____ DATA
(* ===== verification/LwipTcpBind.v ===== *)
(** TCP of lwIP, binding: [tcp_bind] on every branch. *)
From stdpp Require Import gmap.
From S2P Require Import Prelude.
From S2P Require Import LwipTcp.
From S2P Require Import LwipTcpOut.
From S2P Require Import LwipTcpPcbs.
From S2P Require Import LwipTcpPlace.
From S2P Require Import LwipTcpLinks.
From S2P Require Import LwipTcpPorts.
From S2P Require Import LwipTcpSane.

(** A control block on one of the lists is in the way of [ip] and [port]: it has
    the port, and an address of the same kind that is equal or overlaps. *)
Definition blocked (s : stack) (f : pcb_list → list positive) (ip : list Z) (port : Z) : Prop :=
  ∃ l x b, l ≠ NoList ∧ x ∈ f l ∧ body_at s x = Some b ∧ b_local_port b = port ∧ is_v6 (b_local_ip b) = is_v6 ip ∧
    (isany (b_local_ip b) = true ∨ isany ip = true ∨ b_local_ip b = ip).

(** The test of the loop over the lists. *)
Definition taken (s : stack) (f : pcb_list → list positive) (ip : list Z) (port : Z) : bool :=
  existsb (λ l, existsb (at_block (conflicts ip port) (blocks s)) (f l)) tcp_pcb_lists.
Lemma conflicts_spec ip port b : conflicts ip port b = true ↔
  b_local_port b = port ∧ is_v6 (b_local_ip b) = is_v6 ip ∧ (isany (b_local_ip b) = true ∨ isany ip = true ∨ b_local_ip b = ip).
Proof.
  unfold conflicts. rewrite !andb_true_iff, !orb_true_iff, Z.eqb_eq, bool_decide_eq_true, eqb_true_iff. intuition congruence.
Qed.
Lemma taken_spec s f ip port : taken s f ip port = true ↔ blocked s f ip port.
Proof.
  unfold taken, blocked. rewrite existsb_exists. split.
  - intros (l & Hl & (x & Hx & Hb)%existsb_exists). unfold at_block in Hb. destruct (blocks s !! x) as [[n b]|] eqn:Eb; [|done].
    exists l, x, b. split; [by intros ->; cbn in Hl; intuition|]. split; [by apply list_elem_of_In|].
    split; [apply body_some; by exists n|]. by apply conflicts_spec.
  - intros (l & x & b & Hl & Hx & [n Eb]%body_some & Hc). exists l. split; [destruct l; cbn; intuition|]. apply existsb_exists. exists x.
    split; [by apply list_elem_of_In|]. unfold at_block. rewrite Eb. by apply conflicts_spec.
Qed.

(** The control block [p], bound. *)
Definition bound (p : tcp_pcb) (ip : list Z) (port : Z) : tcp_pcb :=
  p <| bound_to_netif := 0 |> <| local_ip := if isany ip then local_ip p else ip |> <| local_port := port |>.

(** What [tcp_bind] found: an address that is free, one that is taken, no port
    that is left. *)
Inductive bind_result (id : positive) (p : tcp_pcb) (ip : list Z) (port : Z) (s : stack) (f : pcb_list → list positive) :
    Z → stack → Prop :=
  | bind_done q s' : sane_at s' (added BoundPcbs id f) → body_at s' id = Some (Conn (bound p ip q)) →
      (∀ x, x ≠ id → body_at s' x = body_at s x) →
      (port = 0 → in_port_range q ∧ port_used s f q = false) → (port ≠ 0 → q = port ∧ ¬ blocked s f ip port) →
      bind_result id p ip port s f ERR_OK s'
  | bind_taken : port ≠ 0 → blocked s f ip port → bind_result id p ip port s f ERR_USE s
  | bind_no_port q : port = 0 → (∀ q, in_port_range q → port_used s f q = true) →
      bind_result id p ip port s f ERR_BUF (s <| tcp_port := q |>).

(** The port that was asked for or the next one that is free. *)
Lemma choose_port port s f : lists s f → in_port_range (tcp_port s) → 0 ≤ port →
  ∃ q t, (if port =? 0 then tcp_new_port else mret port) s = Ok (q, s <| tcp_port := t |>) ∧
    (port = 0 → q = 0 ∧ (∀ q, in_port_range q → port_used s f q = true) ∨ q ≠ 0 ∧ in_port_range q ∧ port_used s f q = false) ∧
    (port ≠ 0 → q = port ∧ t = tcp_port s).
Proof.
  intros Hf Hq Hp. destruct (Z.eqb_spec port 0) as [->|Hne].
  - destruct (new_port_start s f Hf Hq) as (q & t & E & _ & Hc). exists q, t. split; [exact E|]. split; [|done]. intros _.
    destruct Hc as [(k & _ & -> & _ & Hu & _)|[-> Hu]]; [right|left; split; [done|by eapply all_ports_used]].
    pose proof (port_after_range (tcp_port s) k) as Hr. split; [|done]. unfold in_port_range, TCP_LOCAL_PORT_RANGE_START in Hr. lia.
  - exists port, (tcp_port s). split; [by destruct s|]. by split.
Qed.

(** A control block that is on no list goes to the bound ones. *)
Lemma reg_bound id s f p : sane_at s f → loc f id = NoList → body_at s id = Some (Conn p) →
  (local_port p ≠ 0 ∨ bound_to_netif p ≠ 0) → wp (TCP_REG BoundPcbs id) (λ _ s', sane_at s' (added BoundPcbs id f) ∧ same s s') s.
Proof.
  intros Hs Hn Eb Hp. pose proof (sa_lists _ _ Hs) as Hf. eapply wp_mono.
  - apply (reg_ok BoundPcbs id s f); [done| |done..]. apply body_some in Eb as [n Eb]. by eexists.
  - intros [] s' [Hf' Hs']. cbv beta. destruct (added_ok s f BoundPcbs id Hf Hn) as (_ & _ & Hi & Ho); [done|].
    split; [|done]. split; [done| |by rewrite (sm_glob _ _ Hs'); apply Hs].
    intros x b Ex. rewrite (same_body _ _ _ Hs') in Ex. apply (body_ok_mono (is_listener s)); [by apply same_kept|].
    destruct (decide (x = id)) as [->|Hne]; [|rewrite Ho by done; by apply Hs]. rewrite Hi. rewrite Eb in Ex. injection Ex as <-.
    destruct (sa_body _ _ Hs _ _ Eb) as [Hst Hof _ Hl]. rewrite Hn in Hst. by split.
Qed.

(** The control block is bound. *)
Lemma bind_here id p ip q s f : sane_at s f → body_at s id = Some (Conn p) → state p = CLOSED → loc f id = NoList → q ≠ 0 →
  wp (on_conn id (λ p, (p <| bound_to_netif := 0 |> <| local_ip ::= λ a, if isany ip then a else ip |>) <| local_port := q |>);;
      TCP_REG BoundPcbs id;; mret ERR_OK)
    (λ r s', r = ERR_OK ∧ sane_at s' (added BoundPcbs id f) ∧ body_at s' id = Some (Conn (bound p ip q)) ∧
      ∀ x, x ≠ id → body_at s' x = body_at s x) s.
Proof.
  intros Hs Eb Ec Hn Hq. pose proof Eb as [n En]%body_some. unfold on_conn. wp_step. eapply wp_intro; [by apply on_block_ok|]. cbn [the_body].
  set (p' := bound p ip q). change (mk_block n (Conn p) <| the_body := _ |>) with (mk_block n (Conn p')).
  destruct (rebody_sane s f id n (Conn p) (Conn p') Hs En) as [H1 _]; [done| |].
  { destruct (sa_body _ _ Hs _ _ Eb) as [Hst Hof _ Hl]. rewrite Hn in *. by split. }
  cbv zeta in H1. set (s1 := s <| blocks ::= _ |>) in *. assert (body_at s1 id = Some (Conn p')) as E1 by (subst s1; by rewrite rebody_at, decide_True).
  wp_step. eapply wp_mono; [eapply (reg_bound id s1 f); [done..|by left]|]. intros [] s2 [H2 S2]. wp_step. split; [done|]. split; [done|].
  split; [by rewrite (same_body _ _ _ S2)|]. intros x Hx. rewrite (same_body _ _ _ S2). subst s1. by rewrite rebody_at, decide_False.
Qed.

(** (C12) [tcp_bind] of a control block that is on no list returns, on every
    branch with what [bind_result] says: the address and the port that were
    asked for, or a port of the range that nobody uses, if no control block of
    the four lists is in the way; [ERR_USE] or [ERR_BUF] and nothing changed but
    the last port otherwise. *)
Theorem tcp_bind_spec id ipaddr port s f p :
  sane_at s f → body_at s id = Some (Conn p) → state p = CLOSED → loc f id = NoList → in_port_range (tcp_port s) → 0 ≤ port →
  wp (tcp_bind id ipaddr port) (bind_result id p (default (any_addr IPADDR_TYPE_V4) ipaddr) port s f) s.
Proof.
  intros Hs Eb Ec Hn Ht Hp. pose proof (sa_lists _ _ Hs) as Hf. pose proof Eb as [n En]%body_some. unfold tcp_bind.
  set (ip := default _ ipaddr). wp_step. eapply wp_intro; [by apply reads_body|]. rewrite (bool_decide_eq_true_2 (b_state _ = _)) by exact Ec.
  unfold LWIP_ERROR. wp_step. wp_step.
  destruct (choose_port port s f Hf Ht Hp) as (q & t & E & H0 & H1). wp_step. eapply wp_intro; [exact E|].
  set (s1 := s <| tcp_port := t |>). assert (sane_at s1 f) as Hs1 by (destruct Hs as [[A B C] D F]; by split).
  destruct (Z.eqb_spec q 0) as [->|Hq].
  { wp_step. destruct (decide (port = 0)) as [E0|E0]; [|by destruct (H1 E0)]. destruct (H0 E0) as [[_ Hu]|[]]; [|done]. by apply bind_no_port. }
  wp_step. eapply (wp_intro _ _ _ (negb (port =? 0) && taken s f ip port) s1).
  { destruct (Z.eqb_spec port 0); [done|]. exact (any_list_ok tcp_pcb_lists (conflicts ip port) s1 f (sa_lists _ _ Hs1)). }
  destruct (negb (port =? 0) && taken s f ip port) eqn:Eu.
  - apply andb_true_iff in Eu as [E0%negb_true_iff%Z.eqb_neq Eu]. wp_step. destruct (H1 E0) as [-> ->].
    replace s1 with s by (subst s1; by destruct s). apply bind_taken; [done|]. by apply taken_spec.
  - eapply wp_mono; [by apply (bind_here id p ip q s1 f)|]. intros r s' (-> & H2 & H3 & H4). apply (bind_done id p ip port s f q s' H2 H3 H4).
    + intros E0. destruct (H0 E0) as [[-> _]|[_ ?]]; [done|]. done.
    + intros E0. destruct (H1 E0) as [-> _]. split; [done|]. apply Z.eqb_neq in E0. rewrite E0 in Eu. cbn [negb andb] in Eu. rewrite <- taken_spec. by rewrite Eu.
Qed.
________
> [TASK DIRECTIONS]:
Go through the data and return each line where the word "default" appears.

> [OUTPUT]:
  wp (tcp_bind id ipaddr port) (bind_result id p (default (any_addr IPADDR_TYPE_V4) ipaddr) port s f) s.
  set (ip := default _ ipaddr). wp_step. eapply wp_intro; [by apply reads_body|]. rewrite (bool_decide_eq_true_2 (b_state _ = _)) by exact Ec.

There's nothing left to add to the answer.